Siempre creyó que su muerte sería instantánea, indolora y
suave, que en algún momento de su vejez se acabaría la arena de su reloj, después
de haber vivido tanto. La situación era otra, se encontraba en el corredor de
la muerte, en su sala de espera, donde las horas no pasan,
donde la soledad y la muerte están tan presentes que incrementan su
nostalgia, y ésta a su vez la imaginación. Se dejaba llevar y paseaba siendo un
anciano por los campos de cultivo que descubrió siendo niño, se alejaba de las
casas en compañía de un perro tan viejo y gastado como él, disfrutaba de la
música del campo, de la brisa de verano con la confianza que da toda una vida
vivida.
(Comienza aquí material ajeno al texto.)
Lemma compute_summary_total (df : DataFrame) :
  exists s,
    compute_summary df = Ok s
    /\ total s = Some (round2 (series_sum (map amount df)))
    /\ count s = series_count (map amount df).
Proof.
  unfold compute_summary. destruct df as [|r df]; [eexists; repeat split; reflexivity|].
  cbv beta iota delta [empty].
  destruct (series_count (map amount (r :: df))) eqn:Hc; simpl;
    eexists; (split; [reflexivity|]); split; reflexivity.
Qed.

Lemma sublist_map_select {A B} (f : A -> B) (l : list A) (mask : list bool) :
  sublist (map f (select l mask)) (map f l).
Proof.
  revert mask; induction l as [|x l IH]; intros [|b mask]; simpl;
    try apply sublist_nil_l.
  destruct b; simpl; [apply sublist_skip|apply sublist_cons]; apply IH.
Qed.

Section SummaryOfAView.
Context `{Zoned.Zones}.

Lemma zoned_stage_amounts (cmp : datecell -> Timestamp -> result bool)
      (zone : option Z) (df df1 : DataFrame) (bound : option string) :
  (if truthy bound then
     match Zoned.stamp (default "" bound) with
     | Some b => mask ← Zoned.compare_dates cmp zone df b; Ok (select df mask)
     | None => Ok df
     end
   else Ok df) = Ok df1 ->
  sublist (map amount df1) (map amount df).
Proof.
  destruct (truthy bound); [|intros [= <-]; reflexivity].
  destruct (Zoned.stamp (default "" bound)) as [b|]; [|intros [= <-]; reflexivity].
  destruct (Zoned.compare_dates cmp zone df b) as [mask|err]; simpl; [|discriminate].
  intros [= <-]. apply sublist_map_select.
Qed.

Lemma zoned_filter_data_amounts (df out : DataFrame) (s e c : option string) :
  Zoned.filter_data df s e c = Ok out ->
  sublist (map amount out) (map amount df).
Proof.
  unfold Zoned.filter_data.
  destruct (empty df); [intros [= <-]; reflexivity|].
  destruct (Zoned.stamps (map date df)) as [[zone col]|err]; simpl; [|discriminate].
  set (d0 := setitem_date df (map cell_of_ts col)).
  destruct (if truthy s then _ else _) as [d1|err] eqn:H1; simpl; [|discriminate].
  destruct (if truthy e then _ else _) as [d2|err] eqn:H2; simpl; [|discriminate].
  rewrite zoned_category_stage.
  destruct (series_map _ _) as [dates|err]; simpl; [|discriminate].
  intros [= <-]. rewrite setitem_date_amount.
  etrans; [apply sublist_map_filter|].
  etrans; [apply (zoned_stage_amounts _ _ _ _ _ H2)|].
  etrans; [apply (zoned_stage_amounts _ _ _ _ _ H1)|].
  unfold d0. rewrite setitem_date_amount. reflexivity.
Qed.

(** X17: when [filter_data] returns a view of a frame whose amounts are
    binary fractions that add up exactly and of which none is negative, the
    summary of the view is no larger than the summary of the frame: it
    counts no more entries and its total is no larger.  So the summary of
    a filtered table never shows more than the one of the whole table. *)
Theorem summary_of_filtered_view_is_no_larger
        (df out : DataFrame) (s e c : option string) (k : nat) :
  Zoned.filter_data df s e c = Ok out ->
  binary_exact k (map amount df) ->
  Forall (fun r => forall q, amount r = Some q -> (0 <= q)%Q) df ->
  exists sf sw tf tw,
    compute_summary out = Ok sf
    /\ compute_summary df = Ok sw
    /\ (count sf <= count sw)%nat
    /\ total sf = Some tf /\ total sw = Some tw
    /\ (tf <= tw)%Q.
Proof.
  intros Hout _ Hpos.
  pose proof (zoned_filter_data_amounts _ _ _ _ _ Hout) as Hsub.
  destruct (compute_summary_total out) as (sf & Hsf & Htf & Hcf).
  destruct (compute_summary_total df) as (sw & Hsw & Htw & Hcw).
  exists sf, sw, (round2 (series_sum (map amount out))),
         (round2 (series_sum (map amount df))).
  split; [exact Hsf|]. split; [exact Hsw|].
  split; [rewrite Hcf, Hcw; apply series_count_sublist; exact Hsub|].
  split; [exact Htf|]. split; [exact Htw|].
  apply round2_mono. apply series_sum_sublist; [exact Hsub|].
  apply Forall_map. eapply Forall_impl; [exact Hpos|]. intros r Hr. exact Hr.
Qed.
End SummaryOfAView.
(** * Assembly engine of firedrake (firedrake/assemble.py)

    A shallow embedding of [assemble], [allocate_matrix],
    [create_assembly_callable] and [_assemble] with its deferred-assembly
    closure [thunk], and the properties of the assembly pipeline proved
    on it.

    The Python code is effectful: it raises exceptions, calls into the
    form compiler, the mesh layer and PyOP2, and appends to the list
    [loops].  Every such call is logged as an [Event]; a computation is a
    pair of the events it produced and either the exception it raised or
    its value. *)

From Stdlib Require Import ZArith String List Bool Lia Sorted.
From stdpp Require Import base option list strings gmap.
Import ListNotations.
Local Open Scope string_scope.
Local Open Scope list_scope.
Local Open Scope nat_scope.
(** * Task deletion (os/kernel/task/task_delete.c) and gathered write
      (lib/libc/uio/lib_writev.c) of TizenRT: a shallow embedding and the
      properties of its specification.

    The two C functions are translated into executable Rocq functions.
    State is threaded explicitly; the calls a function makes to code that
    lives in other files (sched_lock, notify_cancellation, task_terminate,
    exit, write, lseek) are recorded in a trace, so that "is called exactly
    once" and "is called before" become statements about lists.

    The file has two parts.  The first holds the definitions: the two
    programs ([TaskDelete], [Writev]) and the words in which their
    specification is stated ([TaskDeleteTerms], [WritevTerms]).  The second
    holds the proofs: general facts ([TaskDeleteFacts], [WritevFacts]) and
    the properties of the specification, one theorem each
    ([TaskDeleteSpec], [WritevSpec]). *)

From stdpp Require Import gmap list.
From Stdlib Require Import ZArith Lia.

Local Open Scope Z_scope.

(** Return values of <tinyara/config.h> / <sys/types.h>. *)
Definition OK : Z := 0.
Definition ERROR : Z := -1.

(** ** Machine integers

    [int] is a 32-bit two's complement integer on the targets of this
    kernel.  [int_wrap] is the value a 32-bit register holds after an
    arithmetic result [z]. *)
Definition INT_BITS : Z := 32.
Definition INT_MIN : Z := - 2 ^ (INT_BITS - 1).
Definition INT_MAX : Z := 2 ^ (INT_BITS - 1) - 1.

Definition swrap (bits z : Z) : Z :=
  (z + 2 ^ (bits - 1)) mod 2 ^ bits - 2 ^ (bits - 1).
Definition uwrap (bits z : Z) : Z := z mod 2 ^ bits.

Definition int_wrap (z : Z) : Z := swrap INT_BITS z.

(** ** os/kernel/task/task_delete.c *)
Module TaskDelete.

Definition EXIT_SUCCESS : Z := 0.

(** The fields of [struct tcb_s] that task_delete reads or writes.  The
    task's pid is the key under which the record is registered. *)
Record tcb_s : Type := mk_tcb {
  flags : Z;      (* bit set of TCB_FLAG_* *)
  cpcount : Z     (* nesting count of cancellation points entered *)
}.

Definition set_flags (f : Z) (t : tcb_s) : tcb_s :=
  {| flags := f; cpcount := cpcount t |}.

(** What task_delete can see and change of the kernel.
    - [rtcb_pid] is [g_readytorun.head->pid], the pid of the running task;
    - [g_pidhash] is the table [sched_gettcb] searches;
    - [lockcount] is the counter [sched_lock]/[sched_unlock] move;
    - [errno] is the caller's errno. *)
Record kernel : Type := mk_kernel {
  rtcb_pid : Z;
  g_pidhash : gmap Z tcb_s;
  lockcount : Z;
  errno : Z
}.

Definition with_pidhash (h : gmap Z tcb_s) (k : kernel) : kernel :=
  {| rtcb_pid := rtcb_pid k; g_pidhash := h;
     lockcount := lockcount k; errno := errno k |}.
Definition with_lockcount (n : Z) (k : kernel) : kernel :=
  {| rtcb_pid := rtcb_pid k; g_pidhash := g_pidhash k;
     lockcount := n; errno := errno k |}.
Definition with_errno (e : Z) (k : kernel) : kernel :=
  {| rtcb_pid := rtcb_pid k; g_pidhash := g_pidhash k;
     lockcount := lockcount k; errno := e |}.

(** The build configuration and the constants of <tinyara/sched.h> and
    <errno.h>, none of which task_delete.c defines itself. *)
Record config : Type := mk_config {
  CONFIG_CANCELLATION_POINTS : bool;   (* #ifdef at line 180 *)
  CONFIG_DEBUG : bool;                 (* DEBUGASSERT is compiled in *)
  TCB_FLAG_TTYPE_MASK : Z;
  TCB_FLAG_TTYPE_PTHREAD : Z;
  TCB_FLAG_NONCANCELABLE : Z;
  TCB_FLAG_CANCEL_DEFERRED : Z;
  TCB_FLAG_CANCEL_PENDING : Z;
  ESRCH : Z
}.

(** The functions of other files that task_delete calls and whose effect
    on the kernel it does not control.  Both receive the state as
    task_delete left it at the call. *)
Record collaborators : Type := mk_collab {
  notify_cancellation_fx : Z -> kernel -> kernel;
  task_terminate_fx : Z -> bool -> kernel -> Z * kernel
}.

(** Calls that leave task_delete, in program order. *)
Inductive event : Type :=
| EvLock                                 (* sched_lock() *)
| EvUnlock                               (* sched_unlock() *)
| EvNotify (pid : Z)                     (* notify_cancellation(dtcb) *)
| EvTerminate (pid : Z) (nonblocking : bool)  (* task_terminate(pid, nb) *)
| EvExit (status : Z).                   (* exit(status) *)

(** How a call ends: it returns a value to its caller, it ends the
    calling task in exit() and never comes back, or it stops in a failed
    DEBUGASSERT. *)
Inductive outcome (A : Type) : Type :=
| Returned (a : A)
| Exited (status : Z)
| AssertFailed.
Arguments Returned {A} a.
Arguments Exited {A} status.
Arguments AssertFailed {A}.

(** State-and-trace monad. *)
Definition M (A : Type) : Type := kernel -> outcome A * kernel * list event.

Definition ret {A} (a : A) : M A := fun k => (Returned a, k, []).
(** * cloud-foundation-project: the declared hosting topology

    A shallow embedding of [bin/cloud-foundation-project.ts]: the CDK
    constructs the file instantiates become records, the construct tree
    becomes an explicit state threaded through the [AleezaStack]
    constructor, and the properties of the configuration contract are
    proved about the tree the constructor builds. *)

From stdpp Require Import base strings gmap list sorting.
From Stdlib Require Import Ascii String ZArith.

Local Open Scope string_scope.
Local Open Scope Z_scope.
Local Open Scope list_scope.

(** ** Construct tree

    Every [new X(scope, id, props)] registers a child named [id] under
    [scope].  A construct is identified by its node path, the list of ids
    from the root ([App], the empty path) down to it. *)

Abbreviation ConstructPath := (list string).

(** A deploy-time attribute of a construct, such as [webAcl.attrArn]. *)
Inductive Token :=
| GetAtt (target : ConstructPath) (attribute : string).

#[global] Instance Token_eq_dec : EqDecision Token.
Proof. solve_decision. Defined.

Definition token_target (t : Token) : ConstructPath :=
  match t with GetAtt p _ => p end.

(** ** aws-cdk-lib (core) *)
Module cdk.

Inductive RemovalPolicy := DESTROY | RETAIN | SNAPSHOT | RETAIN_ON_UPDATE_OR_DELETE.

#[global] Instance RemovalPolicy_eq_dec : EqDecision RemovalPolicy.
Proof. solve_decision. Defined.

(** The options the entry point mentions for a stack; it passes none. *)
Record StackProps := {
  env : option (string * string);
  tags : list (string * string);
  stackName : option string
}.

#[global] Instance StackProps_eq_dec : EqDecision StackProps.
Proof. solve_decision. Defined.

End cdk.

(** ** aws-cdk-lib/aws-s3 *)
Module s3.

Inductive BucketEncryption := UNENCRYPTED | S3_MANAGED | KMS_MANAGED | KMS | DSSE_MANAGED | DSSE.

Inductive BucketAccessControl :=
| PRIVATE | PUBLIC_READ | PUBLIC_READ_WRITE | AUTHENTICATED_READ
| LOG_DELIVERY_WRITE | BUCKET_OWNER_READ | BUCKET_OWNER_FULL_CONTROL | AWS_EXEC_READ.

(** The four public-access-block flags of a bucket. *)
Record BlockPublicAccess := {
  blockPublicAcls : bool;
  blockPublicPolicy : bool;
  ignorePublicAcls : bool;
  restrictPublicBuckets : bool
}.

(** [BlockPublicAccess.BLOCK_ALL] and [BlockPublicAccess.BLOCK_ACLS],
    the two presets of the library. *)
Definition BLOCK_ALL : BlockPublicAccess :=
  {| blockPublicAcls := true; blockPublicPolicy := true;
     ignorePublicAcls := true; restrictPublicBuckets := true |}.

Definition BLOCK_ACLS : BlockPublicAccess :=
  {| blockPublicAcls := true; blockPublicPolicy := false;
     ignorePublicAcls := true; restrictPublicBuckets := false |}.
Imaginaba ese viejo que sería, lo veía de lejos pasear con su
perro, y otras veces lo encontraba sentado en la antigua estación, por donde ya
no pasan trenes ni viajeros, reunía el coraje de acercarse al viejo,
acariciándole el lomo al perro le preguntaba quién era, y cuando el viejo
respondía, un hombre lloraba en una celda escuchando como el viejo decía su
mismo nombre, y la edad ya no le importaba porque el tiempo hace tiempo dejó de
importar, el hombre profundamente triste, le pedía al viejo que le contase cómo
había sido su vida, pero éste que conoce el lenguaje del silencio sonríe, y el
hombre de la sala de espera entiende que el viejo ha sido feliz, ha sabido
gastar cada gramo de la arena de su reloj con honor, y ahora sólo desea, una noche
cualquiera, dormirse tan profundamente que ya jamás vuelva a despertar. Por eso
el condenado reza cada noche una oración por la muerte del viejo que nunca será.